Abstract: Formulating and designing unforgeable authentication of classical messages in the presence of quantum adversaries has been a challenge, as the familiar classical notions of unforgeability do not directly translate into meaningful notions in the quantum setting. A particular difficulty is how to fairly capture the notion of ``predicting an unqueried value'' when the adversary can query in quantum superposition. In this work, we uncover serious shortcomings in existing approaches, and propose a new definition. We then support its viability by a number of constructions and characterizations. Specifically, we demonstrate a function which is secure according to the existing definition by Boneh and Zhandry, but is clearly vulnerable to a quantum forgery attack, whereby a query supported only on inputs that start with $0$ divulges the value of the function on an input that starts with $1$. We then propose a new definition, which we call ``blind-unforgeability'' (or BU.) This notion matches ``intuitive unpredictability'' in all examples studied thus far. It defines a function to be predictable if there exists an adversary which can use ``partially blinded'' oracle access to predict values in the blinded region. Our definition (BU) coincides with standard unpredictability (EUF-CMA) in the classical-query setting. We show that quantum-secure pseudorandom functions are BU-secure MACs. In addition, we show that BU satisfies a composition property (Hash-and-MAC) using ``Bernoulli-preserving'' hash functions, a new notion which may be of independent interest.

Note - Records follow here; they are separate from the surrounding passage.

(* ===== verification/TimerWheelTheorems.v ===== *)
(** * Theorems on the timer wheel

    The contract of time/src/timer.c, with instances on a machine that boots
    at jiffy 1000, and the interleavings in which the shortcut of
    [__mod_timer] for a timer of the same bucket goes wrong. *)

From stdpp Require Import base numbers list option functions.
From Stdlib Require Import ZArith Lia.
From S2P Require Import Prelude Bitops Bitmap BitmapSpec TimerWheel TimerWheelIndex TimerWheelSpec TimerWheelOps.
From S2P Require Import TimerWheelNext TimerWheelTrace TimerWheelRun.

Open Scope Z_scope.

Module TimerWheelTheorems.
Import Bitmap TimerWheel TimerWheelIndex TimerWheelSpec TimerWheelOps TimerWheelNext TimerWheelTrace TimerWheelRun.

(** Two timers started, which expire on the same tick, and the ticks until the
    softirq has to run. *)
Definition two_timers : list label :=
  [LOp (OInit 1 7 0 0); LOp (OInit 2 7 0 0); LOp (OMod 2 1002 0 ModOther); LOp (OMod 1 1002 0 ModOther)] ++ ticks 3.

(** The result of a run that is known to succeed. *)
Definition result (o : outcome wheel) : wheel := match o with Ok w => w | _ => boot 0 end.

Lemma exec_result ls w : (match exec ls w with Ok _ => true | _ => false end) = true → exec ls w = Ok (result (exec ls w)).
Proof. by destruct (exec ls w). Qed.

(** C3: the timer wheel is a service of timers with deadlines. Along every run from
    boot, with the functions of the timers and the calls of other contexts
    interleaved in any way with the softirq (which drops the lock around every
    function), each step is one of the service: a call starts one timer or
    stops it and leaves the deadlines of all others alone, the clock of the
    base moves without changing any deadline, a round of the softirq takes
    exactly the timers of the least deadline, which has been reached, a timer
    is called only when it was taken, and the softirq ends only when no
    deadline is left that has been reached. No operation panics, nor does a round
    of the softirq. *)
Theorem timer_wheel_refines (w0 w : wheel) (ls : list label) :
  booted w0 → steps w0 ls w →
  (∀ l w', step w l w' → ∃ e, shows l e ∧ serves (view w) e (view w')) ∧
  (∀ o, op_ok o w → ∃ w', apply_op o w = Ok w') ∧
  (∀ hs, heads w = Some hs → first_expired hs = None → run_due w = true → ∃ w', run_collect w = Ok w') ∧
  (∀ t d, due w t = Some d → next_expiry (base w) ≤ d).
Proof.
  intros Hb Hs. pose proof (steps_wf w0 ls w (booted_wf _ Hb) Hs) as H. split_and!.
  - intros l w' Hst. by apply (step_effect w l w' H).
  - intros o Ho. destruct (op_effect o w H Ho) as (w' & E & _). by exists w'.
  - intros hs Eh Ef Hd. rewrite run_due_spec in Hd by done. apply Z.leb_le in Hd.
    destruct (run_collect_ok w H (drained w hs Eh Ef) Hd) as (w' & E & _). by exists w'.
  - intros t d. by apply due_after.
Qed.
(** One pass over the queue of the set. *)
Lemma update_pass_global l : ∀ s c,
  shape s → const_quiet (vals s) s → NoDup l → (∀ q, q ∈ l → q ∈ sma_alter (sma s)) →
  ∃ s' c' (r : bool) ev, update_pass l (-1) s c = (s', c', r) ∧ served s s' ev ∧ shape s' ∧ const_quiet (vals s') s' ∧
    if r then (length (sma_alter (sma s')) < length (sma_alter (sma s)))%nat
    else sma_alter (sma s') = [] ∨
         vals s' = vals s ∧ undos s' = undos s ∧ ∀ q, q ∈ l → q ∈ sma_alter (sma s') → blocked s' q.
Proof.
  induction l as [|q l IH]; intros s c H Hq Hn Hl; cbn [update_pass].
  { exists s, c, false, []. split; [done|]. split; [apply served_refl|]. split; [done|]. split; [done|]. right.
    split; [done|]. split; [done|]. by intros q ?%elem_of_nil. }
  apply list.NoDup_cons in Hn as [Hql Hn]. assert (q ∈ sma_alter (sma s)) as Hqa by (apply Hl; by left).
  assert (pending (sma s) q) as Hp by (by left). change (negb (-1 =? -1)) with false. cbn [andb].
  destruct (perform_cases s q (sh_good _ H q Hp)) as [(k & E & Eo)|(s1 & e & E & He & X & Hvu & Hz)]; rewrite E.
  - cbn [Z.ltb Z.compare]. set (s1 := note_blocking q (WouldBlock k) s).
    pose proof (note_blocking_served q (WouldBlock k) s) as S1. fold s1 in S1.
    destruct (IH s1 c) as (s' & c' & r & ev & E' & S' & H' & Q' & Hr).
    { by apply note_blocking_shape. }
    { apply (const_quiet_sub _ s); [apply S1|done|done|done]. }
    { done. } { intros x Hx. apply Hl. by right. }
    exists s', c', r, ev. split; [done|]. split; [exact (served_trans s s1 s' [] ev S1 S')|]. split; [done|]. split; [done|].
    destruct r; [done|]. destruct Hr as [?|(Hv & Hu & Hb)]; [by left|right]. split; [done|]. split; [done|].
    intros x [->|Hx]%elem_of_cons Hin; [|by apply Hb].
    apply (blocked_same s); [eapply fixed_trans; [apply S1|apply S']|done|done|by exists k].
  - destruct (Z.ltb_spec 0 e); [lia|]. destruct (Z.eqb_spec e 0) as [->|Hne]; cbn [negb].
    + destruct (execute_alter s s1 q H Hq Hp X) as (s3 & c3 & ev & E3 & S3 & H3 & Q3 & _ & _ & La & _). rewrite E3.
      set (s4 := wake_up_sem_queue_prepare q 0 s3) in *.
      assert (length (sma_alter (sma s4)) < length (sma_alter (sma s)))%nat as Hlen.
      { change (sma s4) with (sma s3). rewrite La. by apply length_dropped_lt. }
      unfold check_restart. case_bool_decide as Hemp; cbn [negb].
      * assert (∀ x, x ∉ l) as Hnil.
        { intros x Hx. assert (x ∈ sma_alter (sma s3)) as Hin; [|rewrite Hemp in Hin; by apply elem_of_nil in Hin].
          rewrite La, elem_dropped, list_elem_of_singleton. split; [by intros ->|apply Hl; by right]. }
        destruct l as [|x l]; [|by destruct (Hnil x); left].
        destruct (1 <? _); [exists s4, true, true, ((q, 0) :: ev)|exists s4, true, false, ((q, 0) :: ev)]; (split; [done|]).
        { split; [done|]. split; [done|]. by split. }
        split; [done|]. split; [done|]. split; [done|by left].
      * exists s4, true, true, ((q, 0) :: ev). split; [done|]. split; [done|]. split; [done|]. by split.
    + destruct (Hvu Hne) as [Hv1 Hu1]. destruct (execute_fail s s1 q e H Hp Hne X Hv1 Hu1) as (S3 & H3 & V3 & U3 & La & _ & Q3).
      set (s3 := wake_up_sem_queue_prepare q e (unlink_queue q s1)) in *.
      destruct (IH s3 c) as (s' & c' & r & ev & E' & S' & H' & Q' & Hr).
      { done. } { rewrite V3. by apply Q3. } { done. }
      { intros x Hx. rewrite La, elem_dropped, list_elem_of_singleton. split; [by intros ->|apply Hl; by right]. }
      exists s', c', r, ([(q, e)] ++ ev). split; [done|]. split; [by eapply served_trans|]. split; [done|]. split; [done|].
      pose proof (length_dropped_lt q _ Hqa) as Hlt. destruct r; [rewrite La in Hr; lia|]. destruct Hr as [?|(Hv & Hu & Hb)]; [by left|right].
      split; [congruence|]. split; [congruence|]. intros x [->|Hx]%elem_of_cons Hin; [|by apply Hb].
      destruct (served_lists _ _ _ S') as (Hsub & _). apply Hsub in Hin. rewrite La, elem_dropped, list_elem_of_singleton in Hin. tauto.
Qed.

Finally, we show that BU is amenable to security reductions by giving a precise bound on the extent to which quantum algorithms can deviate from their usual behavior due to the blinding in the BU security experiment.

Category / Keywords: foundations / quantum, quantum access model, unforgeability, MAC

Date: received 25 Nov 2018

Contact author: c majenz at uva nl

Available format(s): PDF | BibTeX Citation

Version: 20181203:023611 (All versions of this report)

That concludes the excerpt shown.